Below are some records; output exactly the lines from the line with "unfold src_array. destruct" to the line with "init_root_ok|]. apply Hmore.", both ends kept, and nothing more.

*** Opening Material provided ***

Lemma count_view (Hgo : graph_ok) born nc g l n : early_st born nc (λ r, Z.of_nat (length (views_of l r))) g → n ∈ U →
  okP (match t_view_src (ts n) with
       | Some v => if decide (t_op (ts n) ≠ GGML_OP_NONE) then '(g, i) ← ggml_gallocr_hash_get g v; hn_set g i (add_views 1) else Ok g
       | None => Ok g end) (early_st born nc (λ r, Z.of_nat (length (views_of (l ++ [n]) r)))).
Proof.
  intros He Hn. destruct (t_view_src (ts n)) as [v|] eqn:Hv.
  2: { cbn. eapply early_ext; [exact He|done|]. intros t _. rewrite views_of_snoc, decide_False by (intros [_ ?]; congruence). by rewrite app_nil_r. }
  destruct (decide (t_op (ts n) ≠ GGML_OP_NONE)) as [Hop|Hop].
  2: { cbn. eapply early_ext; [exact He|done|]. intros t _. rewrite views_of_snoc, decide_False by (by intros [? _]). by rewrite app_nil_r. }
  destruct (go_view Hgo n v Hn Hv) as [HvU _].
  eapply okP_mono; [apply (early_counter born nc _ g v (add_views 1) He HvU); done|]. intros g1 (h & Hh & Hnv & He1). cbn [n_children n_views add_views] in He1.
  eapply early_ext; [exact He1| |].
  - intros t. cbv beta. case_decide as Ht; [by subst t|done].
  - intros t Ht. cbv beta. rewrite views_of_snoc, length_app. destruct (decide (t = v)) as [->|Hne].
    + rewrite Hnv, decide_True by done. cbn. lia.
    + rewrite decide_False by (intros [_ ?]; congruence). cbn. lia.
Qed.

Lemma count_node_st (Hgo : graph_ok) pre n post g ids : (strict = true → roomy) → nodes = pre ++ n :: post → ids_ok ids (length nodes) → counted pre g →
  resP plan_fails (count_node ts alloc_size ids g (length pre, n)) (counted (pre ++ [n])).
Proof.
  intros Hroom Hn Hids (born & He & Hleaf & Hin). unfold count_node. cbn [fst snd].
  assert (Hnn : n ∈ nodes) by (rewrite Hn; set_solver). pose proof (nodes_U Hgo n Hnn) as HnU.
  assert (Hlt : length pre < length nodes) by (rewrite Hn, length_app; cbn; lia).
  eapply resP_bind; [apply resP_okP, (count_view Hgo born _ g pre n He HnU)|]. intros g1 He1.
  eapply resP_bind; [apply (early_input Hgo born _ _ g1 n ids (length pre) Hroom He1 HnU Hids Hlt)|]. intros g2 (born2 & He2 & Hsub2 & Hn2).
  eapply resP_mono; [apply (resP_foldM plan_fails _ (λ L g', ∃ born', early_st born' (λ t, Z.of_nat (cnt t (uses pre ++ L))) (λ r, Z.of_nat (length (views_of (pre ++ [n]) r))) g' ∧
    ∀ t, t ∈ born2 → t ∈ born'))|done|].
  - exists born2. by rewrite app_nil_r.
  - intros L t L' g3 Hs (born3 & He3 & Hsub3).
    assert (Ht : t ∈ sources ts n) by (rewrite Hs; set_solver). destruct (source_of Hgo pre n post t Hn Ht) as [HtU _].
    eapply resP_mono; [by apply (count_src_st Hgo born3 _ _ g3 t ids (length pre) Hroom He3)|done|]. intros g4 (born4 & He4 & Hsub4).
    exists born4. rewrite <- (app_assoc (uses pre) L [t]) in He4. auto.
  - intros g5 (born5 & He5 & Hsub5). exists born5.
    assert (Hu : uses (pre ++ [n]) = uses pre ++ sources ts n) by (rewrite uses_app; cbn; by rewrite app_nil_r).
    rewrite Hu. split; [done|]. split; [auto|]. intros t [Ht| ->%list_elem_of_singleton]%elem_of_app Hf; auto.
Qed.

*** Closing Material provided ***
*** Opening Material provided ***

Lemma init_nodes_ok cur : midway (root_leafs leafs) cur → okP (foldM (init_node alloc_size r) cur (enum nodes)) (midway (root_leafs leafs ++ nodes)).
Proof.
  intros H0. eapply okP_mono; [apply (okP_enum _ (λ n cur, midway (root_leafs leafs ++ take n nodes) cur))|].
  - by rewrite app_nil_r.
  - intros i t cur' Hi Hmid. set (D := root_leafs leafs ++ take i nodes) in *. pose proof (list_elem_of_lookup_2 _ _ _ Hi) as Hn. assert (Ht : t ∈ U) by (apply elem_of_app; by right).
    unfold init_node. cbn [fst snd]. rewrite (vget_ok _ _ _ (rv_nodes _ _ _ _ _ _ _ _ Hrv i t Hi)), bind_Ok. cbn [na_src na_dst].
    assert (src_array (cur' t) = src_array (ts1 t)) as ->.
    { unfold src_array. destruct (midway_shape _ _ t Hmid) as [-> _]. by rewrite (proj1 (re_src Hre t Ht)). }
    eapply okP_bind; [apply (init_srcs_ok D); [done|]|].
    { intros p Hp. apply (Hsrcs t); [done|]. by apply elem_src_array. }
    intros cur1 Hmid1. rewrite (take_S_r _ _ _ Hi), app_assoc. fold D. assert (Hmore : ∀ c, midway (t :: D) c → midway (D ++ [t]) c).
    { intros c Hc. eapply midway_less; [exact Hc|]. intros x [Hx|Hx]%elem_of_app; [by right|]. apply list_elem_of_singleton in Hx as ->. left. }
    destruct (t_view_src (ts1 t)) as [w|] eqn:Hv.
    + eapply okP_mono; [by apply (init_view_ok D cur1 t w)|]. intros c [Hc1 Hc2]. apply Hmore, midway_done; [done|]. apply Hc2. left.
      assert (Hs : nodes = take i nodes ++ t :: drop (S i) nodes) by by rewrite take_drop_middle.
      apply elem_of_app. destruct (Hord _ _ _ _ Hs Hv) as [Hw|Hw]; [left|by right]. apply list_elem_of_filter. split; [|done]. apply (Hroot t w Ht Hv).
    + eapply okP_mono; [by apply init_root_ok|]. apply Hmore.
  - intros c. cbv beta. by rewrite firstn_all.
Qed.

*** Closing Material provided ***

Response:
    { unfold src_array. destruct (midway_shape _ _ t Hmid) as [-> _]. by rewrite (proj1 (re_src Hre t Ht)). }
    eapply okP_bind; [apply (init_srcs_ok D); [done|]|].
    { intros p Hp. apply (Hsrcs t); [done|]. by apply elem_src_array. }
    intros cur1 Hmid1. rewrite (take_S_r _ _ _ Hi), app_assoc. fold D. assert (Hmore : ∀ c, midway (t :: D) c → midway (D ++ [t]) c).
    { intros c Hc. eapply midway_less; [exact Hc|]. intros x [Hx|Hx]%elem_of_app; [by right|]. apply list_elem_of_singleton in Hx as ->. left. }
    destruct (t_view_src (ts1 t)) as [w|] eqn:Hv.
    + eapply okP_mono; [by apply (init_view_ok D cur1 t w)|]. intros c [Hc1 Hc2]. apply Hmore, midway_done; [done|]. apply Hc2. left.
      assert (Hs : nodes = take i nodes ++ t :: drop (S i) nodes) by by rewrite take_drop_middle.
      apply elem_of_app. destruct (Hord _ _ _ _ Hs Hv) as [Hw|Hw]; [left|by right]. apply list_elem_of_filter. split; [|done]. apply (Hroot t w Ht Hv).
    + eapply okP_mono; [by apply init_root_ok|]. apply Hmore.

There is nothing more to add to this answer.